Adjust the repository settings (part 2)

  1. Go to the repository settings in GitHub and move into Branches.
  2. Go to the rule for "develop" branch and change the following:
    • Enable "Require pull request reviews before merging"
    • Enable "Require status checks to pass before merging" with the options:
      • "Require branches to be up to date before merging"
      • "Status checks: nanoframework.azure-devops-project-name"
      • "Status checks: license/cla" (for main branch)

Update the dependency upwards

As a minimum, the new class library depends on mscorlib. If that's the only dependency, edit the azure-pipelines.yml file there and add this new repo to the repositoriesToUpdate list. Now, if it depends on others, you have to figure out which one of those is at the end of the dependency chain and add this new repo to that azure-pipelines.yml file. For example, System.Device.Gpio depends on CoreLibrary and Runtime.Events (which, in turn, depends on CoreLibrary). Updating it's dependencies has to the triggered at Runtime.Events not on CoreLibrary because of the chained dependency.

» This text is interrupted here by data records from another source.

Definition unit_output_georef (georef : GeoReference) (is_north : bool)
  : GeoReference :=
  let output_georef := GeoReference_of_datum (datum georef) in
  let output_georef :=
    set_stereographic (if is_north then 90 else -90) 0 1 0 0 output_georef in
  let transform := identity_matrix3 in
  let transform := set_m11 (-1) transform in
  let transform := set_m02 (- semi_major_axis (datum georef)) transform in
  let transform := set_m12 (semi_major_axis (datum georef)) transform in
  set_transform transform output_georef.

Definition resolution_geotx (georef : GeoReference) (is_north : bool)
  : GeoTransform :=
  mkGeoTransform georef (unit_output_georef georef is_north).

Definition local_spacing (geotx : GeoTransform) (p : Vector2) : float :=
  let i_pos := forward geotx p in
  let x_res := vsub (forward geotx (vadd p (1, 0))) i_pos in
  let y_res := vsub (forward geotx (vadd p (0, 1))) i_pos in
  min (norm_2 x_res) (norm_2 y_res).

Definition i_resolution (geotx : GeoTransform) (p : Vector2) : float :=
  1 / local_spacing geotx p.

Definition seed_pixels_per_meters (georef : GeoReference) : float :=
  256 / (2 * semi_major_axis (datum georef)).

Definition requested_pixels_per_meters (georef : GeoReference)
           (geotx : GeoTransform) (pts : list Vector2) : float :=
  fold_left
    (fun requested p =>
       let r := i_resolution geotx p in
       if requested <? r then r else requested)
    pts (seed_pixels_per_meters georef).

Definition level_argument (georef : GeoReference) (requested : float) : float :=
  requested * 2 * semi_major_axis (datum georef) / 256.

Definition fit_level (georef : GeoReference) (requested : float) : Outcome Z :=
  numeric_cast_int_ceil (log (level_argument georef requested) / log 2).

Record Placement : Type := mkPlacement {
  placed_level : Z;
  placed_is_north : bool;
  placed_georef : GeoReference
}.

Definition transform_image (georef : GeoReference) (cols rows : Z)
  : Outcome Placement :=
  let is_north := is_north_of georef cols rows in
  let geotx := resolution_geotx georef is_north in
  let requested :=
    requested_pixels_per_meters georef geotx (test_points cols rows) in
  match fit_level georef requested with
  | Throw e => Throw e
  | Ok level =>
      let output_georef := georeference level is_north (datum georef) in
      Ok (mkPlacement level is_north output_georef)
  end.

End Model.

(** *** A run on WGS84 *)

Definition WGS84 : Datum := mkDatum 6378137.

(** Source pixels [step] metres apart in the target plane, at latitude
    [lat]. *)
Definition source_georef (lat step : float) : GeoReference :=
  mkGeoReference WGS84 Geographic
                 (set_m00 step (set_m12 lat identity_matrix3)).

Definition PlaneGeoMath : GeoMath :=
  {| pixel_to_lonlat := fun g _ => (m02 (transform g), m12 (transform g));
     forward := fun t p => (m00 (transform (src_georef t)) * fst p,
                            m00 (transform (src_georef t)) * snd p) |}.

(** The values of the C library's [log] at the two arguments it is called
    with in the run below: [log(1.0)] is [+0] and [log(2.0)] is the double
    nearest to the logarithm of 2. *)
Definition LogAtOneAndTwo : Libm :=
  {| log := fun x => if x =? 1 then 0
                     else if x =? 2 then 0x1.62e42fefa39efp-1
                     else nan |}.

(** The double next below [2 R / 256], the pixel spacing of level 0. *)
Definition just_below_level_0 : float := next_down (2 * 6378137 / 256).

End Doubles.

(** * Properties *)

(** ** Arithmetic of levels *)

Lemma pow2_pos (level : Z) : 0 < pow2 level.
Proof. unfold pow2. apply powerRZ_lt. lra. Qed.

Lemma pow2_0 : pow2 0 = 1.
Proof. reflexivity. Qed.

Lemma pow2_succ (level : Z) : pow2 (level + 1) = 2 * pow2 level.
Proof.
  unfold pow2. rewrite powerRZ_add by lra. simpl. lra.
Qed.
(** ** Reset *)

(** [handleReset] (App.tsx lines 134-152). *)
Definition handleReset (s : FlowState) : FlowState :=
  setSuccessMessage None
    (setError None
      (setSelectedNodeId None
        (setLevel 1 (setEdges [] (setNodes [] s))))).

(** ** Save: the validator *)

(** The adjacency list of [handleSave] (App.tsx lines 166-170): a
    [Map<string, string[]>] filled edge by edge; [push] appends to the array
    stored under the source. *)
Definition graphAdd (graph : gmap string (list string)) (edge : Edge.t)
    : gmap string (list string) :=
  let graph1 :=
    if decide (is_Some (graph !! Edge.source edge)) then graph
    else <[Edge.source edge := []]> graph in
  alter (λ targets, targets ++ [Edge.target edge]) (Edge.source edge) graph1.

Definition buildGraph (eds : list Edge.t) : gmap string (list string) :=
  foldl graphAdd ∅ eds.

(** One turn of the [while] loop (App.tsx lines 186-193): [shift] takes the
    head of the queue, [visited.add] marks it, and every neighbour that is
    not marked goes to the end of the queue.  The loop is run for at most
    [fuel] turns and gives back the set and the queue it stopped with. *)
Fixpoint bfs (fuel : nat) (graph : gmap string (list string))
    (visited : gset string) (queue : list string)
    : gset string * list string :=
  match fuel, queue with
  | S fuel', current :: rest =>
      let visited' := visited ∪ {[current]} in
      let neighbors := default [] (graph !! current) in
      bfs fuel' graph visited'
        (rest ++ filter (λ n, n ∉ visited') neighbors)
  | _, _ => (visited, queue)
  end.
(** C1 as stated fails, in two ways. A record of category A whose out-date
    is the timestamp 0 has an out-date that parses to a date of January
    and a non-empty category, so for January the claim's k is 1; the
    source's test [!outDateValue] reads that out-date as absent, and
    [getSourceData] returns no group: the counts sum to 0. And of two
    February records of the categories "constructor" and "A", both counted
    by the claim, only A enters a group ([groupedData["constructor"]] finds
    the member inherited from [Object.prototype], so no group is created):
    the counts sum to 1. *)
Lemma zero_timestamp_and_inherited_key_are_not_counted :
  (let records := ["r1"] in
   let dateOf := MemHost.cell cfgEpoch "fDate" in
   let catOf := MemHost.cell cfgEpoch "fCategory" in
   lengthOf (filter (fun recordId => parsesInMonth MemHost.engine 1 (dateOf recordId)
                                     && ToBoolean (catOf recordId)) records) = 1 /\
   exists gd,
     fst (getSourceData (MemHost.ops cfgEpoch) MemHost.engine
            {| table_id := "tblSource" |} 1 (MemHost.prepared cfgEpoch 1)) = Ok gd /\
     totalCount gd = 0)
  /\
  (let records := ["r1"; "r2"] in
   let dateOf := MemHost.cell cfgConstructor "fDate" in
   let catOf := MemHost.cell cfgConstructor "fCategory" in
   lengthOf (filter (fun recordId => parsesInMonth MemHost.engine 2 (dateOf recordId)
                                     && ToBoolean (catOf recordId)) records) = 2 /\
   exists gd,
     fst (getSourceData (MemHost.ops cfgConstructor) MemHost.engine
            {| table_id := "tblSource" |} 2 (MemHost.prepared cfgConstructor 2)) = Ok gd /\
     map fst gd = ["A"] /\
     totalCount gd = 1).
Proof.
  split.
  - split; [vm_compute; reflexivity |].
    eexists. split; vm_compute; reflexivity.
  - split; [vm_compute; reflexivity |].
    eexists. split; [vm_compute; reflexivity |]. split; vm_compute; reflexivity.
Qed.

(* ===================================================================== *)
(** * C2: rounding on the two write paths *)
(* ===================================================================== *)

(** The record of the bulk path carries the five sums as they are. *)
Lemma bulkRecord_sums fieldId productCategory data :
  map snd (bulkRecord fieldId (productCategory, data)) =
  [ JString productCategory; JNumber (ofZ (count data));
    JNumber (shares data); JNumber (preparationFee data);
    JNumber (rewardDeduction data); JNumber (cancelFee data);
    JNumber (urgentFee data) ].
Proof. reflexivity. Qed.

(** C2 (the code departs from the claim). One February record of category
    A with 0.125 shares. When the host accepts the bulk insert, the row of
    A holds 0.125 shares, not rounded; when it refuses it, the per-row path
    writes [Math.round(0.125 * 100) / 100], which is another number (0.13).
    The two paths do not persist the same value, and the bulk path does
    not round. *)
Theorem bulk_path_persists_unrounded_sums :
  let report bulkFails :=
    MemHost.newRows
      (host (snd (generate (MemHost.ops (cfgEighth bulkFails)) MemHost.engine
                    "tblSource" 2 (MemHost.start (cfgEighth bulkFails))))) in
  let sharesOf rows :=
    match rows with
    | [(_, cells)] => MemHost.assoc "fld:份数" cells
    | _ => None
    end in
  sharesOf (report false) = Some (JNumber 0.125) /\
  sharesOf (report true) = Some (JNumber (round2 0.125)) /\
  (round2 0.125 =? 0.125)%float = false /\
  (0.125 <? round2 0.125)%float = true.
Proof. vm_compute. repeat split; reflexivity. Qed.
(** * Inverted-index construction and boolean/ranked retrieval

    A shallow embedding of [subProject1.py] (the two index builders
    [spimi] and [naive]) and of [subProject2.py] (the query operators
    [conjunction], [disjunction], [intersect], [queryTermRank] and the
    [bm25] scorer), followed by the properties the specification states
    about them.

    Conventions of the embedding:
    - a Python [int] that counts something (DocumentID, term frequency,
      pair count, occurrence budget) is a [nat];
    - a token is a [string]; Python compares [str] by code point, which
      is the order [String.compare] gives on byte strings;
    - the index dictionaries are [gmap string _]: no property below
      depends on their iteration order, so the final re-sorting of the
      keys in [spimi] is the identity on the finite map;
    - dictionaries whose insertion order reaches the output
      ([docFreq], [rankedResults]) are association lists;
    - a Python exception is a [Raise] in the [res] monad;
    - the wall-clock time the builders return next to the index and the
      JSON file they write are not modelled. *)

From Stdlib Require Import String Ascii Floats.
From Stdlib Require Uint63.
From stdpp Require Import base option list list_numbers sorting gmap strings.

Add the class library to the documentation project

If this class library has documentation that has to be published as part of nanoFramework documentation (which is most likely) it needs to be referenced in the documentation project.

  1. Edit the documentation repo azure-pipelines.yml and add entries for this new repo at steps: clone, restore and build. Just follow one of the others already there.
  2. Edit the class library documentation document and add an entry for the new class library in the appropriate table, following the pattern and format being used there.